• [What to work on]:
Scan the lines below for the word "exact". Copy each line you find it in.

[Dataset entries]
____________________

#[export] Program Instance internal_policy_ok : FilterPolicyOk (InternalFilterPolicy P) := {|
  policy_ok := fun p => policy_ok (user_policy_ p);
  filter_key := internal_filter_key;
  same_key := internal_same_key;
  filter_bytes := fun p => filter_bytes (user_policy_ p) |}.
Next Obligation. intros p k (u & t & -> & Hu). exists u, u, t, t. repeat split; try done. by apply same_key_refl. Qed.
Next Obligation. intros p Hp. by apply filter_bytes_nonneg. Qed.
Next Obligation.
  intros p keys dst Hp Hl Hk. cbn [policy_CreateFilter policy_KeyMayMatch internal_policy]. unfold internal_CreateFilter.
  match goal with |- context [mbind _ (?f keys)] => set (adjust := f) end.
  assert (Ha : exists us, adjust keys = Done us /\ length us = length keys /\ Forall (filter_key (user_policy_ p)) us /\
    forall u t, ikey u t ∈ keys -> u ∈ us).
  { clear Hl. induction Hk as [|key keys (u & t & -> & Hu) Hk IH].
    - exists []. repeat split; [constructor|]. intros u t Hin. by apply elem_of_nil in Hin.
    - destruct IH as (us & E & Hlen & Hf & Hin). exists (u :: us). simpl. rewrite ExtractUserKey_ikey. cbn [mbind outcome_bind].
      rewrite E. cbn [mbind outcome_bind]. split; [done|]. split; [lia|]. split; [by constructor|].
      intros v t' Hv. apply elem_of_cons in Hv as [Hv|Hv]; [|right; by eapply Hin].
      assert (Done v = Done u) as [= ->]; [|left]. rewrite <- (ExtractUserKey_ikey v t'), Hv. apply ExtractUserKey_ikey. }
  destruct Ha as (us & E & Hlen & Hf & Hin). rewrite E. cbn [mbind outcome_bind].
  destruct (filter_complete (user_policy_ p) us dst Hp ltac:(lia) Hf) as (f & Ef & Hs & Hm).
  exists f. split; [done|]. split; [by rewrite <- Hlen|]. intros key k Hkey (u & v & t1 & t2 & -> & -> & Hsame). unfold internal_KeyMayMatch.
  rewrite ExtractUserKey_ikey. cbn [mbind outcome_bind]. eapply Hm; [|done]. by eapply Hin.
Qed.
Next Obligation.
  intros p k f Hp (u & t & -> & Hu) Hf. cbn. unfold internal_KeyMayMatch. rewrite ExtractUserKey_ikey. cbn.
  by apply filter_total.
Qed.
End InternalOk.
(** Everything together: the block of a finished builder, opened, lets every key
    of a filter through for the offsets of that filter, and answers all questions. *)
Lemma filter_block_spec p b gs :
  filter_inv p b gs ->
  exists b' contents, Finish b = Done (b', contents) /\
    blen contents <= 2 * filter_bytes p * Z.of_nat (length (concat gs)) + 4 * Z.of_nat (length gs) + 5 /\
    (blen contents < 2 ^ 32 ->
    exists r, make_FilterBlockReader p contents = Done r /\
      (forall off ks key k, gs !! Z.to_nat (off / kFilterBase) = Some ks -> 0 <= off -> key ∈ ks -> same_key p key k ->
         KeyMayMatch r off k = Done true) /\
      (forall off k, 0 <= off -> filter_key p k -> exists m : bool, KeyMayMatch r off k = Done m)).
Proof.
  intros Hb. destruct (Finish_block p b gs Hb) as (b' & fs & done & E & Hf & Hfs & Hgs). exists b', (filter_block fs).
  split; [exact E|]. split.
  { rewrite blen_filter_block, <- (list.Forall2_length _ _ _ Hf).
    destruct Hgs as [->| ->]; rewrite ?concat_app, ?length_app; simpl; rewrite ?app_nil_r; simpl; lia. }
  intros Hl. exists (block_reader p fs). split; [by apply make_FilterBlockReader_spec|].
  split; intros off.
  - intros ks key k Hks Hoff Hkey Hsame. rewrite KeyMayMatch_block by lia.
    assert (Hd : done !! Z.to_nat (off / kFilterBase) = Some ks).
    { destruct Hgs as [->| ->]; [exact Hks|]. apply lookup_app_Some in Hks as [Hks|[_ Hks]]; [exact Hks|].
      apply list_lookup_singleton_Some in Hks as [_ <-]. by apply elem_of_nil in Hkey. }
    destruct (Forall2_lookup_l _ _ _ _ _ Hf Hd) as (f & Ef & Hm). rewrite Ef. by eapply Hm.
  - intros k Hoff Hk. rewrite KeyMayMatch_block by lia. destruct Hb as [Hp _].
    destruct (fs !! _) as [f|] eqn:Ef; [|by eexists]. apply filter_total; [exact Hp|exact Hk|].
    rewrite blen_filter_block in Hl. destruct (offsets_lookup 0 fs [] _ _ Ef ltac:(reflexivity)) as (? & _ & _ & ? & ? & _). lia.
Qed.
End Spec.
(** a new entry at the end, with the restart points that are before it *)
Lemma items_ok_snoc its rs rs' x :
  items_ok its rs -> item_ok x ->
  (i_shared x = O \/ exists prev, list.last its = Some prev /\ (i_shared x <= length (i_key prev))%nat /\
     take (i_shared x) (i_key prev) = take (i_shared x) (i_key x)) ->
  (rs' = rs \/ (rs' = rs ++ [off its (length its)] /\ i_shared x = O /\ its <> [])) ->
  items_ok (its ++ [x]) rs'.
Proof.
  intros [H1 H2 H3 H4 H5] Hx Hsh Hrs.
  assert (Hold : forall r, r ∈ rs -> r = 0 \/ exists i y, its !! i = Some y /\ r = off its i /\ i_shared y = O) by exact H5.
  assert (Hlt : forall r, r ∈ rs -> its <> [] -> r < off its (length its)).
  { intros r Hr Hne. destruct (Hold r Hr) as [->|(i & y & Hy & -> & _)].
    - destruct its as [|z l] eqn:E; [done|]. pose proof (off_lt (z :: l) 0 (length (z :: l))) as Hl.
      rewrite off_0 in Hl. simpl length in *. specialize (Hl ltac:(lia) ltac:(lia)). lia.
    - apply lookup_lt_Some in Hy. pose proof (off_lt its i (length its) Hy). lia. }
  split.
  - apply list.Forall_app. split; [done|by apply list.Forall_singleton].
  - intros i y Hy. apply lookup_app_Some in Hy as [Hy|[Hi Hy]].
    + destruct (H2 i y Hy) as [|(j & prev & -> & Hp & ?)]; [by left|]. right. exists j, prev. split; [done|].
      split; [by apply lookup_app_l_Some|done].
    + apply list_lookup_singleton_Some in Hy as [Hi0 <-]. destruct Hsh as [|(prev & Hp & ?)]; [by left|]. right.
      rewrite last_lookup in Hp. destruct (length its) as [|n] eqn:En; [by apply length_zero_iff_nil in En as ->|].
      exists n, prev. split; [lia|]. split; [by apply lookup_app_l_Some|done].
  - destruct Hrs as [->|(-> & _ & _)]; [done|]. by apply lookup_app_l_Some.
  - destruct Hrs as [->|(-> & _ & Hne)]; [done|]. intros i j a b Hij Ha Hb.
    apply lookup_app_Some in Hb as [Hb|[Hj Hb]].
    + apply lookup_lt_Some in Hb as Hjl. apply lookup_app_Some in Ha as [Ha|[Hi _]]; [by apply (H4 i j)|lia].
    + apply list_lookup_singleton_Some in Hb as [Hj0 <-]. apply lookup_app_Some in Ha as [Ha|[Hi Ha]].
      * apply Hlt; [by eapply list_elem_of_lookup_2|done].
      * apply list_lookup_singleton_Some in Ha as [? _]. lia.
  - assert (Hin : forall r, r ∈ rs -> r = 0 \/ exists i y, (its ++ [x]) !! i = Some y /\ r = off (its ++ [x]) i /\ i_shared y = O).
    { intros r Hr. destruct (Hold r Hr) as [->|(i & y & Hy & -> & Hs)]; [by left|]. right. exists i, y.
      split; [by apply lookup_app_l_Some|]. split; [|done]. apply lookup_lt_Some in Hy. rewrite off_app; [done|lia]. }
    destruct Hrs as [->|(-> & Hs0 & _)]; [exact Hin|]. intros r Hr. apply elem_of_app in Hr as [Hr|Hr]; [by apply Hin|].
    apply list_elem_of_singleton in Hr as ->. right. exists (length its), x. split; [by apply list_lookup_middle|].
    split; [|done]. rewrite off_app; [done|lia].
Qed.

____________________

• [Your response]:
  split; [exact E|]. split.
    { destruct Hgs as [->| ->]; [exact Hks|]. apply lookup_app_Some in Hks as [Hks|[_ Hks]]; [exact Hks|].
    destruct (fs !! _) as [f|] eqn:Ef; [|by eexists]. apply filter_total; [exact Hp|exact Hk|].
  assert (Hold : forall r, r ∈ rs -> r = 0 \/ exists i y, its !! i = Some y /\ r = off its i /\ i_shared y = O) by exact H5.
    destruct Hrs as [->|(-> & Hs0 & _)]; [exact Hin|]. intros r Hr. apply elem_of_app in Hr as [Hr|Hr]; [by apply Hin|].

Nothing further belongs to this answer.